DATA FOR THE TASK: Begin
Definition context_for (d : string) : WriteContext :=
  {| correlationId := "c"; ctx_actionId := "a";
     ctx_authorized := {| decisionId := "d"; ctx_operationKey := key1; actionFingerprint := d;
                          digest := d |} |}.

(** GitHub with the branch at a commit: it creates commits, and does what [moves] says of a
    moving branch. *)
Definition sample_commit : GitCommit :=
  {| sha := sha_b; parents := [sha_a]; treeSha := sha_a; author := Build_VerifiedCommitIdentity "" "" "";
     committer := Build_VerifiedCommitIdentity "" "" ""; message := "fix"; verification := "unsigned";
     createdAtIso := "" |}.

Definition github_at (head : string) (moves : GitProviderResult RefValue) (c : WriteCall) (w : unit)
  : outcome (WriteAns c) * unit :=
  match c with
  | branchState_ _ _ => (Returned (provided (Build_BranchState true (Some head) None)), w)
  | getCommit_ _ _ => (Returned (provided sample_commit), w)
  | createRef_ _ _ _ => (Returned (refused CONFLICT "exists"), w)
  | createCommit_ _ _ _ _ _ => (Returned (provided sha_b), w)
  | updateRef_ _ _ _ _ _ => (Returned moves, w)
  | claim_ op => (Threw (PlainError ""), w)
  | record_ op => (Returned (), w)
  | get_ _ => (Returned None, w)
  | emit_ _ => (Returned (), w)
  | nowIso_ => (Returned "2026-01-01T00:00:00.000Z", w)
  | randomUUID_ => (Returned "u", w)
  end.

Definition no_ops : OperationStore := {| ops := []; ownership := [] |}.
Definition advance_ctx : WriteContext := context_for (mutationInputDigest (advance_branch_json advance_req)).

(** The head has moved on: the first answer is a conflict, the second a replay. *)
Lemma advance_retry_witness :
  let port := github_port (github_at sha_b (refused CONFLICT "")) in
  let first := final port (advanceBranch advance_req advance_ctx) (no_ops, ()) in
  first.1 = Returned (Conflict "expected old SHA no longer current") ∧
  ∃ w3, final port (advanceBranch advance_req advance_ctx) (first.2.1, ()) =
    (Returned (Replayed (Some (branchOf acme (ab_branch advance_req) sha_b)) None), (first.2.1, w3)).
Proof.
  cbv zeta. split; [vm_compute; reflexivity|].
  apply (advance_retry (github_at sha_b (refused CONFLICT "")) advance_req advance_ctx no_ops () ()).
  - split; [|split]; vm_compute; reflexivity.
  - intros []. by exists "u", ().
  - intros []. by exists "2026-01-01T00:00:00.000Z", ().
  - reflexivity.
  - exact I.
Defined.

Definition commit_req : CreateCommitInput :=
  {| cc_repository := acme; cc_branch := buildWorkflowBranchName run1 key1;
     expectedHeadSha := sha_a; parentSha := sha_a; tree := []; cc_message := "fix";
     cc_author := None; cc_workflowRunId := run1; cc_operationKey := key1 |}.

Definition commit_ctx : WriteContext :=
  context_for (mutationInputDigest (create_commit_json commit_req "fix")).

Definition moved : GitProviderResult RefValue := provided {| rv_ref := ""; rv_sha := sha_b |}.

Lemma commit_retry_witness :
  let port := github_port (github_at sha_a moved) in
  let first := final port (createCommit commit_req commit_ctx) (no_ops, ()) in
  first.1 = Returned (Applied sample_commit) ∧
  (final (github_port (github_at sha_b moved)) (createCommit commit_req commit_ctx)
     (first.2.1, ())).1 = Returned (Conflict "expected head no longer current").
Proof.
  cbv zeta.
  assert (H1 : (final (github_port (github_at sha_a moved)) (createCommit commit_req commit_ctx)
    (no_ops, ())).1 = Returned (Applied sample_commit)) by (vm_compute; reflexivity).
  split; [exact H1|]. destruct (final _ _ (no_ops, ())) as [o s'] eqn:Hrun.
  cbn [fst] in H1. subst o.
  destruct (commit_retry (github_at sha_a moved) (github_at sha_b moved) commit_req commit_ctx "fix"
    no_ops () (Applied sample_commit) s' ()) as [Happ _].
  - repeat split; vm_compute; reflexivity.
  - intros []. by exists "u", ().
  - intros []. by exists "2026-01-01T00:00:00.000Z", ().
  - intros []. by exists "u", ().
  - intros []. by exists "2026-01-01T00:00:00.000Z", ().
  - constructor.
  - reflexivity.
  - exact I.
  - exact Hrun.
  - apply (Happ sample_commit eq_refl). intros [].
    exists (Build_BranchState true (Some sha_b) None), (). repeat split. discriminate.
Defined.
DATA FOR THE TASK: End
EXERCISE INSTRUCTIONS. Every line of the records above where the string "Some" is found should be copied.

TASK OUTPUT.
  | branchState_ _ _ => (Returned (provided (Build_BranchState true (Some head) None)), w)
    (Returned (Replayed (Some (branchOf acme (ab_branch advance_req) sha_b)) None), (first.2.1, w3)).
    exists (Build_BranchState true (Some sha_b) None), (). repeat split. discriminate.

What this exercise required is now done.